El gobierno cree erróneamente que militarizar el país es una prueba de la fortaleza del estado cuando en realidad es una muestra de debilidad e incompetencia. Resulta inaudito que el gobierno no entienda que la violencia y la inseguridad son categorías diferentes que no siempre van de la mano: una cosa son las amenazas y otra los problemas de seguridad reales.

Además de poner en tela de juicio la fortaleza del estado, la militarización implica dejar de lado los problemas de seguridad reales para los que fueron creadas las fuerzas militares.

Esta confusión misional podría acarrear graves implicaciones sociales, pues es posible que la ciudadanía interprete la asistencia militar como un ataque contra “los buenos”. Algunos podrían inferir que el gobierno es capaz de lidiar con conflictos armados en áreas rurales, pero no con protestas urbanas.
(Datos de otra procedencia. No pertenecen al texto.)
(** C1: after any sequence of [get_relevant_context] calls on a fresh
    cache, the cache holds at most [max_cache_size] = 128 entries, and so it
    does after one more call.  Read from its newest end it lists the 128
    most recently used distinct queries, where a use is an insertion or a
    hit.  A miss under capacity appends the new entry and evicts nothing.  A
    miss at capacity drops exactly the first entry and appends the new one;
    the dropped key is the least recently used of the cached keys: the
    history splits at its latest use, and every other cached key was asked
    for after that. *)
Theorem cache_is_bounded_lru
  (w : W) (log : list event) (qs : list (string * Z)) (q : string) (n : Z) :
  let st := run_queries encode collection_query qs (mk_rag [] w log) in
  let hist := rev (map fst qs) in
  let st' := snd (lookup q n st) in
  List.length (query_cache st) <= max_cache_size /\
  List.length (query_cache st') <= max_cache_size /\
  rev (od_keys (query_cache st)) = firstn max_cache_size (mru hist) /\
  (od_get q (query_cache st) = None ->
   exists v,
     fst (lookup q n st) = Ok v /\
     (List.length (query_cache st) < max_cache_size ->
      query_cache st' = query_cache st ++ [(q, v)]) /\
     (List.length (query_cache st) = max_cache_size ->
      exists lru rest h1 h2,
        query_cache st = lru :: rest /\
        query_cache st' = rest ++ [(q, v)] /\
        hist = h1 ++ fst lru :: h2 /\
        ~ In (fst lru) h1 /\
        (forall k, In k (od_keys rest) -> In k h1))).
Proof.
  intros st hist st'.
  assert (Hinv : recency_inv hist st).
  { unfold hist, st. rewrite <- (app_nil_r (rev _)).
    apply recency_inv_run. reflexivity. }
  pose proof (recency_inv_step hist q n st Hinv) as Hinv'.
  split; [eapply recency_inv_bound; eauto|].
  split; [eapply recency_inv_bound; eauto|].
  split; [exact Hinv|].
  intros Hq. destruct (lookup_miss q n st Hq) as (cs & st1 & _ & _ & Hl).
  cbv zeta in Hl. exists (format_context_for_llm cs).
  unfold st'. rewrite Hl. cbn [fst snd query_cache]. clear Hl.
  split; [reflexivity|]. rewrite length_app. cbn [List.length]. split.
  - intros Hlt.
    destruct (Nat.ltb_spec max_cache_size (List.length (query_cache st) + 1));
      [lia | reflexivity].
  - intros Heq.
    destruct (Nat.ltb_spec max_cache_size (List.length (query_cache st) + 1));
      [|lia].
    destruct (query_cache st) as [|lru rest] eqn:Hc;
      [unfold max_cache_size in Heq; discriminate|].
    unfold recency_inv in Hinv. rewrite Hc in Hinv.
    cbn [od_keys map rev] in Hinv.
    assert (Hm : mru hist = rev (map fst rest)
                   ++ fst lru :: skipn max_cache_size (mru hist)).
    { rewrite <- (firstn_skipn max_cache_size (mru hist)) at 1.
      rewrite <- Hinv, <- app_assoc. reflexivity. }
    destruct (mru_split _ _ _ _ Hm) as (h1 & h2 & Hh & Hnot & Hin).
    exists lru, rest, h1, h2. repeat split; trivial.
    intros k Hk. apply Hin. now apply -> in_rev.
Qed.

End CacheProperties.

(** ** Binary64 arithmetic

    The facts about the primitive floats the cosine and the sort rest on, read
    off the operations' specifications over [spec_float]. *)

Section FloatFacts.

Lemma SFcompare_antisym (x y : spec_float) :
  SFcompare y x = option_map CompOpp (SFcompare x y).
Proof.
  destruct x as [sx|sx| |sx mx ex], y as [sy|sy| |sy my ey]; simpl;
    try reflexivity;
    try (destruct sx; reflexivity); try (destruct sy; reflexivity);
    try (destruct sx, sy; reflexivity).
  destruct sx, sy; simpl; try reflexivity;
    rewrite (Z.compare_antisym ex ey);
    destruct (Z.compare ex ey); simpl; try reflexivity;
    rewrite (Pos.compare_cont_antisym mx my Eq); simpl;
    destruct (Pos.compare_cont Eq my mx); reflexivity.
Qed.

Lemma SFcompare_Eq_trans (x y s : spec_float) :
  SFcompare x s = Some Eq -> SFcompare y s = Some Eq ->
  SFcompare x y = Some Eq.
Proof.
  destruct x as [sx|sx| |sx mx ex], s as [ss|ss| |ss ms es],
    y as [sy|sy| |sy my ey]; simpl; try discriminate; try reflexivity;
    try (destruct sx; discriminate); try (destruct sy; discriminate);
    try (destruct ss; discriminate);
    try (destruct sx, ss, sy; (discriminate || reflexivity)).
  destruct sx, ss, sy; try discriminate;
    destruct (Z.compare_spec ex es); try discriminate;
    destruct (Z.compare_spec ey es); try discriminate; subst;
    rewrite Z.compare_refl;
    intros H1 H2.
  - injection H1 as H1. injection H2 as H2.
    apply (f_equal CompOpp) in H1, H2. rewrite CompOpp_involutive in H1, H2.
    simpl in H1, H2.
    apply Pos.compare_eq in H1, H2. subst. now rewrite Pos.compare_cont_refl.
  - injection H1 as H1. injection H2 as H2.
    apply Pos.compare_eq in H1, H2. subst. now rewrite Pos.compare_cont_refl.
Qed.

Lemma ltb_leb (x y : float) :
  PrimFloat.ltb x y = true -> PrimFloat.leb x y = true.
Proof.
  rewrite ltb_spec, leb_spec. unfold SFltb, SFleb.
  now destruct (SFcompare _ _) as [[]|].
Qed.

Lemma not_nan_compare (x y : float) :
  is_nan x = false -> is_nan y = false ->
  exists c, SFcompare (Prim2SF x) (Prim2SF y) = Some c.
Proof.
  unfold is_nan. rewrite !negb_false_iff, !eqb_spec. unfold SFeqb.
  destruct (Prim2SF x), (Prim2SF y); simpl; try discriminate; eauto.
Qed.

Lemma not_ltb_leb (x y : float) :
  is_nan x = false -> is_nan y = false ->
  PrimFloat.ltb x y = false -> PrimFloat.leb y x = true.
Proof.
  intros Hx Hy. destruct (not_nan_compare x y Hx Hy) as [c Hc].
  rewrite ltb_spec, leb_spec. unfold SFltb, SFleb.
  rewrite (SFcompare_antisym (Prim2SF x) (Prim2SF y)), Hc.
  now destruct c.
Qed.

Lemma eqb_not_ltb (x y s : float) :
  PrimFloat.eqb x s = true -> PrimFloat.eqb y s = true ->
  PrimFloat.ltb x y = false.
Proof.
  rewrite !eqb_spec, ltb_spec. unfold SFeqb, SFltb. intros H1 H2.
  rewrite (SFcompare_Eq_trans (Prim2SF x) (Prim2SF y) (Prim2SF s)).
  - reflexivity.
  - now destruct (SFcompare (Prim2SF x) (Prim2SF s)) as [[]|].
  - now destruct (SFcompare (Prim2SF y) (Prim2SF s)) as [[]|].
Qed.

Lemma SFmul_comm (x y : spec_float) : SF64mul x y = SF64mul y x.
Proof.
  unfold SF64mul.
  destruct x as [sx|sx| |sx mx ex], y as [sy|sy| |sy my ey]; simpl;
    try reflexivity; try (now rewrite xorb_comm).
  now rewrite xorb_comm, Pos.mul_comm, Z.add_comm.
Qed.

Lemma float_mul_comm (x y : float) : PrimFloat.mul x y = PrimFloat.mul y x.
Proof. apply Prim2SF_inj. rewrite !mul_spec. apply SFmul_comm. Qed.

Lemma round_aux_not_negative (m e : Z) (l : SpecFloat.location) :
  sf_not_negative (binary_round_aux prec emax false m e l).
Proof.
  unfold binary_round_aux.
  destruct (shr_fexp prec emax m e l) as [mrs' e'].
  destruct (shr_fexp prec emax _ e' SpecFloat.loc_Exact) as [mrs'' e''].
  destruct (shr_m mrs''); simpl; trivial.
  destruct (Z.leb e'' _); reflexivity.
Qed.

Lemma round_not_negative (m : positive) (e : Z) :
  sf_not_negative (binary_round prec emax false m e).
Proof.
  unfold binary_round. destruct (shl_align m e _) as [mz ez].
  apply round_aux_not_negative.
Qed.

Lemma SFmul_square_not_negative (x : spec_float) :
  sf_not_negative (SF64mul x x).
Proof.
  destruct x as [s|s| |s m e]; simpl; trivial; try now destruct s.
  unfold SF64mul, SFmul. rewrite xorb_nilpotent.
  apply round_aux_not_negative.
Qed.

Lemma SFadd_not_negative (x y : spec_float) :
  sf_not_negative x -> sf_not_negative y -> sf_not_negative (SF64add x y).
Proof.
  destruct x as [sx|sx| |sx mx ex], y as [sy|sy| |sy my ey]; simpl;
    intros Hx Hy; subst; trivial;
    try (now destruct sx); try (now destruct sy);
    try (now destruct sx, sy); try reflexivity.
  apply round_not_negative.
Qed.

Lemma not_negative_ltb (x : float) :
  sf_not_negative (Prim2SF x) -> PrimFloat.ltb x 0 = false.
Proof.
  rewrite ltb_spec. change (Prim2SF 0) with (S754_zero false).
  unfold SFltb. destruct (Prim2SF x) as [s|s| |s m e]; simpl; trivial;
    now intros ->.
Qed.

Lemma eqb_zero_inv (x : float) :
  PrimFloat.eqb x 0 = true -> x = 0%float \/ x = (-0)%float.
Proof.
  rewrite eqb_spec. change (Prim2SF 0) with (S754_zero false).
  unfold SFeqb. destruct (Prim2SF x) as [s|s| |s m e] eqn:E; simpl;
    try discriminate; try (destruct s; discriminate).
  intros _. destruct s; [right | left]; apply Prim2SF_inj; now rewrite E.
Qed.

End FloatFacts.

(** ** Rounding and magnitude

    The product of two square roots cannot underflow to zero: a square root
    that is not zero is at least [2^-537], and rounding keeps a product of
    two such numbers at or above the smallest subnormal. *)

Section RoundingFacts.

Local Open Scope Z_scope.

Lemma digits2_log2 (p : positive) :
  Z.pos (digits2_pos p) = Z.log2 (Z.pos p) + 1.
Proof.
  induction p as [p IH|p IH|]; cbn [digits2_pos]; try reflexivity.
  - rewrite Pos2Z.inj_succ, Pos2Z.inj_xI.
    rewrite Z.log2_succ_double by lia. lia.
  - rewrite Pos2Z.inj_succ, Pos2Z.inj_xO.
    rewrite Z.log2_double by lia. lia.
Qed.

Lemma shr_1_m (mrs : shr_record) :
  0 <= shr_m mrs -> shr_m (shr_1 mrs) = shr_m mrs / 2.
Proof.
  destruct mrs as [m r s]. simpl. intros Hm.
  destruct m as [|[p|p|]|p]; simpl; try reflexivity; try lia.
  - rewrite Pos2Z.inj_xI. apply Z.div_unique with 1; lia.
  - rewrite Pos2Z.inj_xO. apply Z.div_unique with 0; lia.
Qed.

Lemma shr_iter_m (p : positive) (mrs : shr_record) :
  0 <= shr_m mrs ->
  shr_m (iter_pos shr_1 p mrs) = shr_m mrs / 2 ^ Z.pos p.
Proof.
  revert mrs. induction p as [p IH|p IH|]; intros mrs Hm; simpl iter_pos.
  - assert (H1 : 0 <= shr_m (shr_1 mrs))
      by (rewrite shr_1_m by assumption; apply Z.div_pos; lia).
    assert (H2 : 0 <= shr_m (iter_pos shr_1 p (shr_1 mrs)))
      by (rewrite IH by assumption; apply Z.div_pos; lia).
    rewrite IH, IH, shr_1_m by assumption.
    rewrite !Z.div_div by lia. f_equal.
    rewrite Pos2Z.inj_xI, <- !Z.pow_add_r, <- (Z.pow_1_r 2) at 1 by lia.
    rewrite <- Z.pow_add_r by lia. f_equal. lia.
  - assert (H2 : 0 <= shr_m (iter_pos shr_1 p mrs))
      by (rewrite IH by assumption; apply Z.div_pos; lia).
    rewrite IH, IH by assumption.
    rewrite !Z.div_div by lia. f_equal.
    rewrite Pos2Z.inj_xO, <- !Z.pow_add_r by lia. f_equal. lia.
  - now rewrite shr_1_m.
Qed.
El gobierno cree erróneamente que militarizar el país es una prueba de la fortaleza del estado cuando en realidad es una muestra de debilidad e incompetencia

En definitiva, la militarización fue una decisión apresurada, arriesgada y desproporcionada que puede minar la poca legitimidad que les queda a las instituciones y aumentar aún más la sensación de inseguridad que reina entre los ciudadanos.

Es hora de que el gobierno y los ciudadanos reflexionen, resignifiquen su noción de seguridad y encuentren puntos en común. Es evidente que las instituciones se han quedado cortas antes los retos de seguridad presentados por el paro nacional. El gobierno debe encontrar mejores alternativas para tramitar las demandas sociales. El primer paso es empezar a transformar la idea de seguridad.